Read Ally Page 24


  Aras turned a complete circle to take a long, slow look at them all, turning on his heel, as much out of curiosity as defiance. But there was nobody left to defy. This was their world and their prison, fouled beyond repair. He thought he might find some hate or contempt swirling in the part of him that had absorbed the worse human tendencies, but there was just the echo of a tormented, desperate young wess’har commander who wanted the agony to stop and for his people to rescue him.

  They didn’t plan to, but they found him anyway, and the odd fever that left him invulnerable seemed what he later learned to call a miracle. C’naatat troops drove out the remaining bezeri and the cordon was thrown around Bezer’ej.

  It was all so long ago. He wondered why he hadn’t put it behind him before: now he’d seen their world, he knew he’d done what was necessary.

  “It’s all so different,” he said.

  “What, mate?” Ade closed the gap between them and stood with his arms folded across his chest. He seemed to have accepted that the Eqbas shield was sniper-proof. Barencoin, always the wary and hostile one in the detachment, still had his rifle slung on its strap and his hand on its grip, checking around him in a way that seemed to be utterly automatic.

  “This world,” said Aras. “The buildings. The way the roofs slope at a chord. I remember them being lower and less ornate.”

  “Shit,” said Ade. “Never rang any bells with me.”

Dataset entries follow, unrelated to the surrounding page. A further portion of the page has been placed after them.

(** The value of an encoding with top byte [h]: seven bits of magnitude and a sign. *)
Lemma set_vch_snoc l h :
  bytes_ok (l ++ [h]) ->
  set_vch (l ++ [h]) =
    if h <? 128 then un_le l + 256 ^ Z.of_nat (length l) * h
    else - (un_le l + 256 ^ Z.of_nat (length l) * (h - 128)).
Proof.
  intros [Hl Hh]%Forall_app. apply Forall_cons_1 in Hh as [Hh _]. pose proof (un_le_bound l Hl) as Hb.
  assert (un_le (l ++ [h]) = un_le l + 256 ^ Z.of_nat (length l) * h) as E by (rewrite un_le_app; simpl; lia).
  assert (forall (v : list Z) (X : Z), v <> [] -> match v with [] => 0 | _ :: _ => X end = X) as Hm by (by intros []).
  unfold set_vch, byte_back. rewrite Hm by (by destruct l). rewrite last_last, E, land_128 by lia. destruct (Z.ltb_spec h 128) as [|Hge]; cbn [negb]; [done|].
  replace (8 * (Z.of_nat (length (l ++ [h])) - 1)) with (8 * Z.of_nat (length l)) by (rewrite length_app; simpl; lia).
  rewrite Z.shiftl_mul_pow2 by lia. rewrite (Z.pow_mul_r 2 8) by lia. change (2 ^ 8) with 256.
  set (P := 256 ^ Z.of_nat (length l)) in *. f_equal.
  assert (0 < P) by (apply Z.pow_pos_nonneg; lia). rewrite <-Z.ldiff_land, <-Z.sub_nocarry_ldiff; [lia|].
  assert (128 * P = 2 ^ (8 * Z.of_nat (length l) + 7)) as ->.
  { rewrite Z.pow_add_r, (Z.pow_mul_r 2 8) by lia. change (2 ^ 8) with 256. fold P. lia. }
  set (k := 8 * Z.of_nat (length l) + 7) in *. apply Z.bits_inj'. intros i Hi. rewrite Z.ldiff_spec, Z.bits_0.
  rewrite Z.pow2_bits_eqb by lia. destruct (Z.eqb_spec k i) as [<-|]; [|done]. cbn [andb].
  apply negb_false_iff, Z.testbit_true; [lia|].
  assert (2 ^ k = 128 * P) as ->.
  { unfold k. rewrite Z.pow_add_r, (Z.pow_mul_r 2 8) by lia. change (2 ^ 8) with 256. fold P. lia. }
  rewrite <-(Z.div_unique_pos (un_le l + P * h) (128 * P) 1 (un_le l + P * h - 128 * P)); [done|nia|lia].
Qed.
Definition op_fromaltstack (s : interp) : script_res interp :=
  match altstack s with
  | [] => set_error SCRIPT_ERR_INVALID_ALTSTACK_OPERATION
  | top :: st => Ret (push top (set_altstack st s))
  end.

(** The [switch] over opcodes; [pc] is the rest of the script after this one. *)
Definition exec_opcode (opcode : Z) (fExec : bool) (pc : list Z) (s : interp) : script_res interp :=
  match pure_op mini opcode with
  | Some f => st ← f (stack s); Ret (set_stack st s)
  | None =>
      if opcode =? OP_CHECKLOCKTIMEVERIFY then op_checklocktimeverify s
      else if opcode =? OP_CHECKSEQUENCEVERIFY then op_checksequenceverify s
      else if (opcode =? OP_NOP1) || ((OP_NOP4 <=? opcode) && (opcode <=? OP_NOP10)) then
        _ ← error_if (flag flags SCRIPT_VERIFY_DISCOURAGE_UPGRADABLE_NOPS) SCRIPT_ERR_DISCOURAGE_UPGRADABLE_NOPS; Ret s
      else if opcode =? OP_IF then op_if false fExec s
      else if opcode =? OP_NOTIF then op_if true fExec s
      else if opcode =? OP_ELSE then op_else s
      else if opcode =? OP_ENDIF then op_endif s
      else if opcode =? OP_TOALTSTACK then op_toaltstack s
      else if opcode =? OP_FROMALTSTACK then op_fromaltstack s
      else if opcode =? OP_CODESEPARATOR then
        Ret (set_execdata (set_codeseparator_pos (opcode_pos s) (execdata s)) (set_code pc s))
      else if opcode =? OP_CHECKSIG then op_checksig checker flags sigversion false s
      else if opcode =? OP_CHECKSIGVERIFY then op_checksig checker flags sigversion true s
      else if opcode =? OP_CHECKSIGADD then op_checksigadd checker flags sigversion s
      else if opcode =? OP_CHECKMULTISIG then op_checkmultisig checker flags sigversion false s
      else if opcode =? OP_CHECKMULTISIGVERIFY then op_checkmultisig checker flags sigversion true s
      else set_error SCRIPT_ERR_BAD_OPCODE
  end.

(** The limit on opcodes above [OP_16], outside Tapscript. *)
Definition count_op (opcode : Z) (s : interp) : script_res interp :=
  if (is_BASE sigversion || is_WITNESS_V0 sigversion) && (OP_16 <? opcode) then
    let s := set_nOpCount (nOpCount s + 1) s in
    _ ← error_if (MAX_OPS_PER_SCRIPT <? nOpCount s) SCRIPT_ERR_OP_COUNT;
    Ret s
  else Ret s.

(** One turn of the loop: read an instruction, execute it, check the limits. *)
Definition eval_step (pc : list Z) (s : interp) : script_res (list Z * interp) :=
  let fExec := all_true (vfExec s) in
  let '(ok, opcode, vchPushValue, pc) := GetScriptOp pc in
  _ ← error_if (negb ok) SCRIPT_ERR_BAD_OPCODE;
  _ ← error_if (MAX_SCRIPT_ELEMENT_SIZE <? length vchPushValue)%nat SCRIPT_ERR_PUSH_SIZE;
  s ← count_op opcode s;
  _ ← error_if (disabled_opcode opcode) SCRIPT_ERR_DISABLED_OPCODE;
  _ ← error_if ((opcode =? OP_CODESEPARATOR) && is_BASE sigversion && flag flags SCRIPT_VERIFY_CONST_SCRIPTCODE)
        SCRIPT_ERR_OP_CODESEPARATOR;
  s ← (if fExec && (opcode <=? OP_PUSHDATA4) then
         _ ← error_if (mini && negb (CheckMinimalPush vchPushValue opcode)) SCRIPT_ERR_MINIMALDATA;
         Ret (push vchPushValue s)
       else if fExec || ((OP_IF <=? opcode) && (opcode <=? OP_ENDIF)) then exec_opcode opcode fExec pc s
       else Ret s);
  _ ← error_if (MAX_STACK_SIZE <? length (stack s) + length (altstack s))%nat SCRIPT_ERR_STACK_SIZE;
  Ret (pc, next_pos s).

(** Every turn consumes a byte, so the length of the script is enough fuel. *)
Fixpoint eval_loop (fuel : nat) (pc : list Z) (s : interp) : script_res interp :=
  match pc, fuel with
  | [], _ => Ret s
  | _, O => Abort
  | _, S fuel => '(pc, s) ← eval_step pc s; eval_loop fuel pc s
  end.

Definition eval_start (st : list (list Z)) (script : list Z) (x : ScriptExecutionData) : interp := {|
  stack := st; altstack := []; vfExec := cond_init; nOpCount := 0; pbegincodehash := script; opcode_pos := 0;
  execdata := set_codeseparator_pos 0xffffffff x
|}.
(** The main stack before an instruction. A witness may bring more than [MAX_STACK_SIZE] elements to the first one. *)
Definition stack_ok (st : list (list Z)) : Prop := Forall elem_ok st /\ Z.of_nat (length st) < 2 ^ 31.

Ltac elems :=
  repeat match goal with
  | Hs : stack_ok _ |- _ => destruct Hs as [Hs ?]
  | Hs : Forall _ (_ :: _) |- _ => apply Forall_cons_1 in Hs as [? Hs]
  | |- Forall _ (_ :: _) => apply Forall_cons_2
  | |- Forall _ [] => apply Forall_nil_2
  end.

Section PureOps.
Context (mini : bool).

Definition op_safe (f : list (list Z) -> script_res (list (list Z))) : Prop :=
  forall st, stack_ok st -> safe (f st) (Forall elem_ok).

Lemma safe_pick roll : op_safe (op_pick mini roll).
Proof.
  intros [|top [|x st]] Hst; try apply safe_err. unfold op_pick. elems. eapply safe_bind; [by apply safe_num|].
  intros n _ _. guards. destruct ((x :: st) !! _) as [v|] eqn:Ev; [|apply safe_err]. apply safe_ret.
  assert (Forall elem_ok (x :: st)) as Hall by (by constructor). constructor; [by eapply Forall_lookup_1|].
  destruct roll; [|done]. apply Forall_app. split; [by apply Forall_take|by apply Forall_drop].
Qed.

Lemma safe_stack_op opcode f : stack_op mini opcode = Some f -> op_safe f.
Proof.
  intros Hf. unfold stack_op in Hf.
  repeat match type of Hf with (if ?c then _ else _) = _ => destruct c end; simplify_eq; try apply safe_pick;
    intros st Hst.
  all: try (destruct st as [|x1 [|x2 [|x3 [|x4 [|x5 [|x6 st]]]]]]; try apply safe_err; apply safe_ret; elems; try done;
            try (case_match; elems; done); apply elem_num;
            repeat match goal with He : elem_ok _ |- _ => destruct He as [? He]; unfold MAX_SCRIPT_ELEMENT_SIZE in He end; simpl length; lia).
  - apply safe_ret. elems; [|done]. apply elem_num. lia.
Qed.

Lemma safe_equal verify : op_safe (op_equal verify).
Proof. intros [|x2 [|x1 st]] Hst; try apply safe_err. unfold op_equal. elems. guards; apply safe_ret; elems; try done; apply elem_bool. Qed.

Lemma safe_unary_op opcode f n : unary_op opcode = Some f -> Z.abs n < 2 ^ 31 -> safe (f n) (fun r => Z.abs r < 2 ^ 32).
Proof.
  intros Hf Hn. unfold unary_op in Hf. repeat match type of Hf with (if ?c then _ else _) = _ => destruct c end; simplify_eq.
  1,2: unfold num_add_assign, num_sub_assign, INT64_MAX, INT64_MIN; (eapply safe_bind; [apply safe_assert; b2p; lia|]);
    intros _ _ _; apply safe_ret; lia.
  - unfold num_neg, INT64_MIN. eapply safe_bind; [apply safe_assert; b2p; lia|]. intros _ _ _. apply safe_ret. lia.
  - destruct (n <? 0); [|apply safe_ret; lia].
    unfold num_neg, INT64_MIN. eapply safe_bind; [apply safe_assert; b2p; lia|]. intros _ _ _. apply safe_ret. lia.
  - apply safe_ret. pose proof (bool_num_small (n =? 0)). lia.
  - apply safe_ret. pose proof (bool_num_small (negb (n =? 0))). lia.
Qed.

Lemma binary_op_small opcode f a b :
  binary_op opcode = Some f -> Z.abs a < 2 ^ 31 -> Z.abs b < 2 ^ 31 -> Z.abs (f a b) < 2 ^ 32.
Proof.
  intros Hf Ha Hb. unfold binary_op in Hf. repeat match type of Hf with (if ?c then _ else _) = _ => destruct c end; simplify_eq; cbv beta;
    try match goal with |- context [bool_num ?c] => pose proof (bool_num_small c) end; try lia; case_match; lia.
Qed.

Lemma safe_unary opcode f : unary_op opcode = Some f -> op_safe (op_unary mini f).
Proof.
  intros Hf [|x st] Hst; [apply safe_err|]. unfold op_unary. elems. eapply safe_bind; [by apply safe_num|]. intros n _ Hn.
  eapply safe_bind; [by eapply safe_unary_op|]. intros r _ Hr. apply safe_ret. elems; [|done]. apply elem_num. cbv beta in *. lia.
Qed.

Lemma safe_binary opcode f : binary_op opcode = Some f -> op_safe (op_binary mini opcode f).
Proof.
  intros Hf [|x2 [|x1 st]] Hst; try apply safe_err. unfold op_binary. elems.
  eapply safe_bind; [by apply safe_num|]. intros a _ Ha. eapply safe_bind; [by apply safe_num|]. intros b _ Hb.
  pose proof (binary_op_small _ _ _ _ Hf Ha Hb). guards; apply safe_ret; elems; try done. apply elem_num. lia.
Qed.

Lemma safe_within : op_safe (op_within mini).
Proof.
  intros [|x3 [|x2 [|x1 st]]] Hst; try apply safe_err. unfold op_within. elems.
  do 3 (eapply safe_bind; [by apply safe_num|]; intros ? _ _). apply safe_ret. elems; [apply elem_bool|done].
Qed.

Lemma safe_verify : op_safe op_verify.
Proof. intros [|x st] Hst; [apply safe_err|]. unfold op_verify. elems. guards. by apply safe_ret. Qed.

Context `{CryptoLaws}.

Lemma hash_op_elem opcode f v : hash_op opcode = Some f -> elem_ok (f v).
Proof.
  intros Hf. unfold hash_op in Hf. unfold elem_ok, MAX_SCRIPT_ELEMENT_SIZE.
  repeat match type of Hf with (if ?c then _ else _) = _ => destruct c end; simplify_eq.
  - split; [apply ripemd160_bytes|]. rewrite ripemd160_length. lia.
  - split; [apply Sha1.hash_bytes|]. rewrite Sha1.hash_length. lia.
  - split; [apply sha256_bytes|]. rewrite sha256_length. lia.
  - split; [apply hash160_bytes|]. rewrite hash160_length. lia.
  - split; [apply doubleSha256_bytes|]. rewrite doubleSha256_length. lia.
Qed.

Lemma safe_digest opcode f : hash_op opcode = Some f -> op_safe (op_digest f).
Proof.
  intros Hf [|x st] Hst; [apply safe_err|]. apply safe_ret. elems; [by eapply hash_op_elem|done].
Qed.
Lemma build_inv inputs outputs pk pub lt raw :
  buildAndSignTransaction inputs outputs pk pub lt = Ok raw ->
  exists scripts,
    inputs <> [] /\ length scripts = length inputs /\
    raw = serializeTx 2 (zip_with set_scriptSig scripts (unsigned_input <$> inputs)) outputs lt /\
    (forall i inp script, inputs !! i = Some inp -> scripts !! i = Some script ->
       signed_input inputs outputs pk pub lt i inp script).
Proof.
  unfold buildAndSignTransaction. intros (u & Hne%throw_if_ok & Hb)%res_bind_ok.
  rewrite <-(length_fmap unsigned_input inputs), sign_loop in Hb. rewrite length_fmap in Hb.
  apply res_bind_ok in Hb as (txi & Htxi & <-%Ok_inj).
  apply res_bind_ok in Htxi as (scripts & Hm & <-%Ok_inj).
  apply mapR_ok in Hm. pose proof (Forall2_length _ _ _ Hm) as Hlen. rewrite length_seq in Hlen.
  exists scripts. split; [by destruct inputs|]. split; [done|]. split; [done|].
  intros i inp script Hi Hs. apply (sign_script_ok _ _ _ _ _ _ _ _ Hi).
  eapply (Forall2_lookup_lr _ _ _ i i script) in Hm; [done| |done].
  apply lookup_seq_lt. by eapply lookup_lt_Some.
Qed.

(** The node hashes the signed transaction, the wallet the unsigned one. *)
Lemma legacySighash_signed scripts inputs outputs i sub lt :
  length scripts = length inputs ->
  legacySighash (zip_with set_scriptSig scripts inputs) outputs i sub lt = legacySighash inputs outputs i sub lt.
Proof.
  intros Hl. unfold legacySighash. do 4 f_equal. apply list_eq. intros k. unfold blank_inputs.
  rewrite !list_lookup_imap, lookup_zip_with.
  destruct (inputs !! k) as [inp|] eqn:E; [|by destruct (scripts !! k)].
  destruct (lookup_lt_is_Some_2 scripts k) as [s ->]; [rewrite Hl; by eapply lookup_lt_Some|]. done.
Qed.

  Shan gave Barencoin a friendly pat on the back. Aras thought it was commendable that she never held it against him for shooting her. Shit happened, as she was fond of saying: he was just following Lindsay’s orders. She had no forgiveness in her heart whatsoever for Lindsay Neville, and it was nothing to do with her role in her decision to space herself. Lindsay was simply not Shan, and didn’t make the decisions Shan would make, and so she was an emotional, weak creature to be distrusted.

  “Are we going to present targets here all day, then?” said Barencoin. “We’ve made our point. There’s sod all they can do to Aras. They know that.”

  Ade caught Shan’s hand and squeezed it for a moment before letting go. “It’s not for their benefit, Mart. Not at all.”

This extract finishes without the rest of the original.